**WHAT THIS TASK INVOLVES**. Copy the entries that follow, exactly and completely.

**DATASET RECORDS**.
(** * Smart Proctoring System: audit ledger, proctoring event handling,
      throttling, attempt status and behavioural buffers.

    The development follows the repository module by module:
    - [Js]: counts as JavaScript numbers;
    - [Ledger]: the hash-chained audit log (blockchain_logs) with its
      bootstrap, append and verification operations;
    - [Schema]: the [attempt_status] enumeration of the database schema;
    - [Classifier]: the static severity table of [utils/constants.js];
    - [FaceMonitor]: the event throttle of [FaceMonitor.jsx];
    - [ExamSession]: [handleProctoringEvent] and [autoTerminate] of
      [ExamSessionPage.jsx];
    - [AdvancedProctoring]: the keystroke and mouse buffers of
      [advancedProctoring.js].

    Two source files are cited by their names in the repository:
    [schema.sql] is the database schema (src/unnamed/part_002) and
    [ExamSessionPage.jsx] the exam page (src/unnamed/part_004);
    [MANUAL_SETUP.sql] is backend/old_flask_backup/database/MANUAL_SETUP.sql.

    JavaScript numbers are modelled by binary64 floats where the code does
    arithmetic on them, and by [Z] where they are integer clock readings
    that are only subtracted and compared. *)

From Stdlib Require Import ZArith Floats.
From stdpp Require Import base tactics option list relations strings gmap pretty.

Local Open Scope Z_scope.

(** Decimal literals such as 0.9 stand for the nearest binary64 value, as
    they do in JavaScript. *)
#[local] Set Warnings "-inexact-float".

**PROBLEM SOLUTION**.
(** * Smart Proctoring System: audit ledger, proctoring event handling,
      throttling, attempt status and behavioural buffers.

    The development follows the repository module by module:
    - [Js]: counts as JavaScript numbers;
    - [Ledger]: the hash-chained audit log (blockchain_logs) with its
      bootstrap, append and verification operations;
    - [Schema]: the [attempt_status] enumeration of the database schema;
    - [Classifier]: the static severity table of [utils/constants.js];
    - [FaceMonitor]: the event throttle of [FaceMonitor.jsx];
    - [ExamSession]: [handleProctoringEvent] and [autoTerminate] of
      [ExamSessionPage.jsx];
    - [AdvancedProctoring]: the keystroke and mouse buffers of
      [advancedProctoring.js].

    Two source files are cited by their names in the repository:
    [schema.sql] is the database schema (src/unnamed/part_002) and
    [ExamSessionPage.jsx] the exam page (src/unnamed/part_004);
    [MANUAL_SETUP.sql] is backend/old_flask_backup/database/MANUAL_SETUP.sql.

    JavaScript numbers are modelled by binary64 floats where the code does
    arithmetic on them, and by [Z] where they are integer clock readings
    that are only subtracted and compared. *)

From Stdlib Require Import ZArith Floats.
From stdpp Require Import base tactics option list relations strings gmap pretty.

Local Open Scope Z_scope.

(** Decimal literals such as 0.9 stand for the nearest binary64 value, as
    they do in JavaScript. *)
#[local] Set Warnings "-inexact-float".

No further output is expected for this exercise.